Xenotransplants: the reasons for rejection reactions are clearer

The generosity of a patient who donated his body to science and his family has made it possible to study, for the longest time so far, the complex interactions between a transplanted pig kidney and the recipient’s organism. The results of the research, published on Naturewill allow the refinement of medical protocols to avoid rejection reactions in xenotransplantations.

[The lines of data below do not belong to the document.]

(** [C18] What has returned as pulled is there. Calls of ScheduledPull on the loopback backend
    share the queue, cut into segments that are dispatched in any order between the calls;
    if their addresses do not wrap around and no one writes where another reads or writes,
    then in every state each call that has returned true has its whole source at its
    target, and no memory outside the targets has changed. *)
Theorem transfers_arrive o b ts xs w :
  0 <= Sched.max_starvation_skips o < 2 ^ 32 -> Forall fresh ts -> Z.of_nat (total ts) < 2 ^ 64 - 1 ->
  regions_ b = regs -> Forall addressed ts -> apart ts -> run xs (new_wrapper o (b, m0) ts) = Done w ->
  (forall i t, threads w !! i = Some t -> result t = Some true -> copied t (size t) (backend_ w).2) /\
  (forall x, (forall i t, threads w !! i = Some t -> ~ in_target t x) -> (backend_ w).2 !! x = m0 !! x).
Proof.
  intros K F Ids Hr Ad Ap H. pose proof (new_inv o (b, m0) ts K F Ids) as I.
  assert (forall i t, ts !! i = Some t -> waiting t = None /\ result t = None /\ next t = Some 0) as New.
  { intros i t Ht. destruct (proj1 (Forall_lookup _ _) F i t Ht) as [E _]. rewrite E. repeat split; reflexivity. }
  assert (AInv (new_wrapper o (b, m0) ts)) as A.
  { constructor; try done; cbn [threads new_wrapper].
    - intros i t Ht. destruct (New i t Ht) as (E1 & E2 & E3). unfold progress. by rewrite E2, E1.
    - intros i t d Ht Hw. destruct (New i t Ht) as (E1 & _). congruence.
    - intros i j t u d Ht Hu Hw. destruct (New i t Ht) as (E1 & _). congruence.
    - intros it X. by apply elem_of_nil in X. }
  apply (run_AInv _ xs _ _ I) in H; [|done]. split; [|apply (a_outside _ H)].
  intros i t Ht Hres. pose proof (a_progress _ H i t Ht) as P. unfold progress in P. by rewrite Hres in P.
Qed.
End Arrive.

(** ** Examples *)

(** A pull of five bytes in segments of two, of low priority, and one of two bytes. The
    shares of the classes are of 100 and 0 of 100 bytes. *)
Definition ex_opts : Sched.Options := Sched.mkOptions 100 100 0 0 2.
Definition ex_calls : list Thread := [call kPull (mkPull 2 0 1 0 5) Sched.P2 7 2; call kPull (mkPull 2 6 1 3 2) Sched.P0 8 2].
Definition ex_backend : Loopback := (LbRegisterRegion 200 8 (LbRegisterRegion 100 5 new_loopback).2).2.
Definition ex_memory : memory := ex_mem 100 [1; 2; 3; 4; 5] ∪ ex_mem 200 [0; 0; 0; 0; 0; 0; 0; 0].
Definition ex_round : list input := [IAdvance 1; IAdvance 0; IDispatch].
Definition ex_start : Wrapper (B := loopback) := new_wrapper (B := loopback) ex_opts (ex_backend, ex_memory) ex_calls.
Definition ex_end : Wrapper (B := loopback) := match run (B := loopback) (concat (replicate 13 ex_round)) ex_start with Done w => w | Fault => ex_start end.

(** All is there after thirteen rounds. *)
Example ex_result : (result <$> threads ex_end) = [Some true; Some true] /\
  (byte_val <$> default [] (load 200 8 (backend_ ex_end).2)) = [1; 2; 3; 4; 5; 0; 4; 5].
Proof. vm_compute. split; reflexivity. Qed.

Definition ran {A} (o : outcome A) : bool := match o with Done _ => true | Fault => false end.

Lemma ex_ran : run (B := loopback) (concat (replicate 13 ex_round)) ex_start = Done ex_end.
Proof.
  assert (ran (run (B := loopback) (concat (replicate 13 ex_round)) ex_start) = true) as H by (vm_compute; reflexivity).
  unfold ex_end. destruct (run (concat (replicate 13 ex_round)) ex_start); [discriminate H|reflexivity].
Qed.

Lemma ex_fresh : Forall fresh ex_calls.
Proof. by repeat constructor. Qed.

Lemma transfers_return_witness : all_returned ex_end.
Proof.
  apply (transfers_return (B := loopback) ex_opts (ex_backend, ex_memory) ex_calls (replicate 13 ex_round)).
  - simpl. lia.
  - exact ex_fresh.
  - vm_compute. reflexivity.
  - apply Forall_replicate. exists [IAdvance 1; IAdvance 0]. split; [reflexivity|]. intros [|[|i]] Hi; [by right; left|by left|simpl in Hi; lia].
  - vm_compute. reflexivity.
  - exact ex_ran.
Defined.

Lemma transfers_arrive_witness : run (B := loopback) (concat (replicate 13 ex_round)) ex_start = Done ex_end /\
  (forall i t, threads ex_end !! i = Some t -> result t = Some true -> copied (regions_ ex_backend) ex_memory t (size t) (backend_ ex_end).2).
Proof.
  split; [exact ex_ran|].
  refine (proj1 (transfers_arrive (regions_ ex_backend) ex_memory ex_opts ex_backend ex_calls (concat (replicate 13 ex_round)) ex_end _ _ _ _ _ _ _)).
  - simpl. lia.
  - exact ex_fresh.
  - vm_compute. reflexivity.
  - reflexivity.
  - repeat constructor; vm_compute; try done.
  - split; intros [|[|i]] [|[|j]] t u x Ht Hu; try discriminate Ht; try discriminate Hu; injection Ht as <-; injection Hu as <-; unfold in_source, in_target;
      change (source (regions_ ex_backend) (call kPull (mkPull 2 0 1 0 5) Sched.P2 7 2)) with 100;
      change (source (regions_ ex_backend) (call kPull (mkPull 2 6 1 3 2) Sched.P0 8 2)) with 103;
      change (target (regions_ ex_backend) (call kPull (mkPull 2 0 1 0 5) Sched.P2 7 2)) with 200;
      change (target (regions_ ex_backend) (call kPull (mkPull 2 6 1 3 2) Sched.P0 8 2)) with 206; cbn [size treq call pbytes]; try lia; try congruence.
  - exact ex_ran.
Defined.
End Nixl.
(** Once [Stop] has returned nothing is applied any more until the next [Start], if no
    [Stop] came in the middle of a [Start]. *)
Theorem stopped_is_quiet xs ys s :
  tracked s -> orderly xs s -> running_ (consumer_ (run xs s).2) = false -> IStartClaim ∉ ys -> (run ys (run xs s).2).1 = [].
Proof.
  intros T O R. pose proof (tracked_quiet _ (run_tracked xs s T O) R) as Q. revert Q. generalize (run xs s).2 as s1. clear.
  induction ys as [|y ys IH]; intros s1 Q N; [done|]. apply not_elem_of_cons in N as [N1 N]. cbn [run].
  destruct (step_quiet y s1 Q ltac:(congruence)) as [L1 Q1]. destruct (step y s1) as [l s2]. cbn [fst snd] in *. subst l.
  specialize (IH s2 Q1 N). destruct (run ys s2). by cbn in *.
Qed.

(** ** Each event at most once, in order *)

Definition cursor (s : System) : Z := last_ (consumer_ s).
Definition applied (s : System) : Z := events_applied_ (consumer_ s).

(** Since the cursor was at [c] and the counter at [a] the events [l] were applied; [k] of
    them are not counted yet. *)
Definition settled (a c k : Z) (l : list Event) (s : System) : Prop :=
  StronglySorted Z.lt (epoch <$> l) /\ Forall (fun e => c < epoch e <= cursor s) l /\ c <= cursor s /\
  u64 (applied s + k) = u64 (a + zlen l).

(** The callback of the one poller: the last event applied is ahead of the cursor until
    it is stored. *)
Definition progress (a c : Z) (l : list Event) (s : System) : Prop :=
  match busy s !! sub_id_ (consumer_ s) with
  | None | Some (Got _) => settled a c 0 l s
  | Some (Checked ev | Fetched ev _ _ | Reserved ev _ _ _ _ | Written ev _ _ _ | Published ev _ _ | Passing ev false) =>
      settled a c 0 l s /\ cursor s < epoch ev
  | Some (Storing ev false cur) => settled a c 0 l s /\ cursor s < epoch ev /\ cur = cursor s
  | Some (Passing ev true) => exists l0, l = l0 ++ [ev] /\ settled a c 0 l0 s /\ cursor s < epoch ev
  | Some (Storing ev true cur) => exists l0, l = l0 ++ [ev] /\ settled a c 0 l0 s /\ cursor s < epoch ev /\ cur = cursor s
  | Some (Counting _) => settled a c 1 l s
  end.

(** A step of somebody else. *)
Lemma progress_idle a c l s s1 :
  cursor s1 = cursor s -> applied s1 = applied s ->
  (busy s1 !! sub_id_ (consumer_ s1) = busy s !! sub_id_ (consumer_ s) \/
   busy s !! sub_id_ (consumer_ s) = None /\
   (busy s1 !! sub_id_ (consumer_ s1) = None \/ exists ev, busy s1 !! sub_id_ (consumer_ s1) = Some (Got ev))) ->
  progress a c l s -> progress a c l s1.
Proof.
  unfold progress, settled. intros -> ->. by intros [->|[-> [->|(ev & ->)]]].
Qed.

A team of surgeons from New York University Langone Health collaborated with immunologists from Columbia University to transplant a genetically modified pig kidney onto a 57-year-old terminally ill glioblastoma patient who had been declared brain dead and was being kept alive by an artificial ventilation system.

In addition to the organ, a part of the animal’s thymus was also transferred to the recipient, the gland that is part of the immune system in which T lymphocytes (the cells most involved in rejection mechanisms) develop.

The thymus teaches immune cells to distinguish between native elements, internal to the organism, and foreign elements. Previous animal studies suggested that transplanting a portion of one during xenotransplantations could have a calming effect on the recipient patient’s immune reactions. It happened like this: the tissue reduced the attacks of the human immune system on the pig kidney, and also prevented a dangerous loss of proteins through the urine due to the malfunctioning of the kidney – a serious complication of xenotransplantations that often occurs in living patients.

Essentially, for 61 days, the donated kidney did its job.

Through a detailed analysis of genetic activity and proteins produced in human and pig cells, scientists were able to predict immune attacks on the kidney up to five days before their damaging effects on tissue were seen.

They mainly observed three: a first wave, generic and non-specific, on the 21st day after the operation, by the innate immune system; a second by the macrophages on the 33rd day, during which these white blood cells attempted to incorporate the intruded cells; and a third attack on the 45th day, driven by the patient’s T cells. The latter episode was successfully treated by temporarily eliminating T cell activity in the recipient.

The transplanted kidney had undergone few changes (such as to eliminate a sugar, alpha-gal, present on pig organs but not on human ones, which would have caused an immediate rejection reaction). Nonetheless, the organ was still functioning after two months, when the patient’s family chose to end the experiment.

This seems to suggest that minimally modified organs, which are easier and cheaper to produce, might work well for xenotransplantation, and that controlling the response of pre-existing T cells in patients might be more important than dedicating time and resources to a massive gene editing operation on the animal.